The documentary shows the devastating impact Meijer’s actions have had on the hundreds of women who utilised his services, who are now discovering their children have 1,000 half-siblings around the world unbeknownst to them. While an undoubtedly extreme case and not representative of the majority of men who donate sperm, Meijer raises important and challenging questions about the ethics of this form of fertility treatment. 

 
 

Secrets and anonymity

Meijer is not the first case of a compulsive, secret donor. There have been several instances around the world in the years since sperm donation became technologically possible of a man. Often a doctor or worker at the clinic or sperm bank itself, secretly used his own sperm again and again to conceive children, without the mothers being aware of how many siblings had been already born. 

The psychology of such men is unclear: some speculate it is a vanity project to father an enormous brood, others believe it may be about control and power. Maybe some genuinely think they are helping. Either way, it can have enormous consequences. What if two of Meijer’s 1,000-plus offspring meet as adults, get together and commit unintentional incest? It may sound unlikely, but there is a recognised phenomenon of people who are biologically related but grow up apart feeling intense desire or attraction to each other if they later meet.  

Originally in the UK, sperm donors were assured of lifelong anonymity.
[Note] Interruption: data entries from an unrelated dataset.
Definition siw_listen_address (i backlog : nat) (laddr : sockaddr_in) : KM Z :=
  d ← kgets k_dev;
  if negb (sd_netdev d) then mret (- ENODEV) else
  res ← sock_create;
  match res with
  | (rv, None) => mret rv
  | (_, Some s) =>
      rv ← kerr;
      if negb (rv =? 0) then sock_release s;; mret rv else
      rv ← udp_bind_local s laddr;
      if negb (rv =? 0) then sock_release s;; mret rv else
      o ← siw_cep_alloc;
      match o with
      | None => sock_release s;; mret (- ENOMEM)
      | Some c =>
          siw_cep_socket_assoc c s;;
          rv ← siw_cm_alloc_work c backlog;
          if negb (rv =? 0) then listen_error c s rv else
          iv ← get_id i;
          upd_cep c (fun v => v <| cep_laddr := laddr |> <| cep_raddr := id_remote iv |>
                                <| cep_cm_id := Some i |>);;
          id_add_ref i;;
          let add l :=
            upd_id i (fun v => v <| id_provider := PListen (l ++ [c]) |>);;
            set_state c SIW_EPSTATE_LISTENING;; mret 0 in
          match id_provider iv with
          | PNone =>
              rv ← kerr;
              if rv <? 0 then listen_error c s (- ENOMEM) else add []
          | PListen l => add l
          | PCep _ => kfail BadPointer
          end
      end
  end.

(** One round of the loop of [siw_drop_listeners]. *)
Definition drop_listener (c : nat) : KM unit :=
  siw_cep_set_inuse c;;
  _ ← drop_cm_id c;
  v ← get_cep c;
  (match cep_sock v with None => mret tt | Some _ => release_sock c end);;
  set_state c SIW_EPSTATE_CLOSED;;
  siw_cep_set_free c;;
  siw_cep_put c.

Fixpoint drop_listeners (i : nat) (l : list nat) : KM unit :=
  match l with
  | [] => mret tt
  | c :: l =>
      upd_id i (fun v => v <| id_provider := PListen l |>);; drop_listener c;; drop_listeners i l
  end.

Definition siw_drop_listeners (i : nat) : KM unit :=
  iv ← get_id i;
  match id_provider iv with
  | PListen l => drop_listeners i l
  | PNone => kfail NullDeref
  | PCep _ => kfail BadPointer
  end.

(** [ipv4_is_zeronet] *)
Definition ipv4_is_zeronet (a : Z) : bool := Z.land a 0xff000000 =? 0.

(** The loop of [siw_create_listen] over the addresses of the device. *)
Fixpoint listen_addresses (i backlog : nat) (laddr : sockaddr_in) (l : list Z) : KM Z :=
  match l with
  | [] => mret 0
  | a :: l =>
      if ipv4_is_zeronet (sin_addr laddr) || (sin_addr laddr =? a) then
        rv ← siw_listen_address i backlog (laddr <| sin_addr := a |>);
        if negb (rv =? 0) then mret rv else listen_addresses i backlog laddr l
      else listen_addresses i backlog laddr l
  end.

Definition siw_create_listen (i backlog : nat) : KM Z :=
  d ← kgets k_dev;
  if negb (sd_netdev d) then mret (- ENODEV) else
  iv ← get_id i;
  if negb (id_inet iv) then mret (- EAFNOSUPPORT) else
  match sd_in_dev d with
  | None => mret (- ENODEV)
  | Some l =>
      rv ← listen_addresses i backlog (id_local iv) l;
      iv ← get_id i;
      when (negb (rv =? 0)) (match id_provider iv with PNone => mret tt | _ => siw_drop_listeners i end);;
      mret rv
  end.

Definition siw_destroy_listen (i : nat) : KM Z :=
  iv ← get_id i;
  match id_provider iv with
  | PNone => mret 0
  | _ => siw_drop_listeners i;; upd_id i (fun v => v <| id_provider := PNone |>);; mret 0
  end.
But in recent times it has become increasingly clear the toll this lays on the children conceived by donated sperm. Evidence has mounted that for many children, separation from their biological father (or mother, in the case or donated eggs or embryos) can lead to challenges around identity as they grow up.

Many donor-conceived children, no matter how much they love their parents, are keen to find out where part of them comes from and who their third parent is. The law has been changed in the UK to allow such children, once they turn 18, to contact the authorities and be given the identity of the sperm donor. 

Despite this welcome shift in policy, many fear not enough attention is being paid to the needs and concerns of donor-conceived children. Some children themselves have pointed to the contradictory irony at the heart of sperm donation. It only exists to ensure that partially infertile couples can have children with some genetic continuity with them, and yet the “genetic kinship” between donor and child is seen as entirely irrelevant or expendable.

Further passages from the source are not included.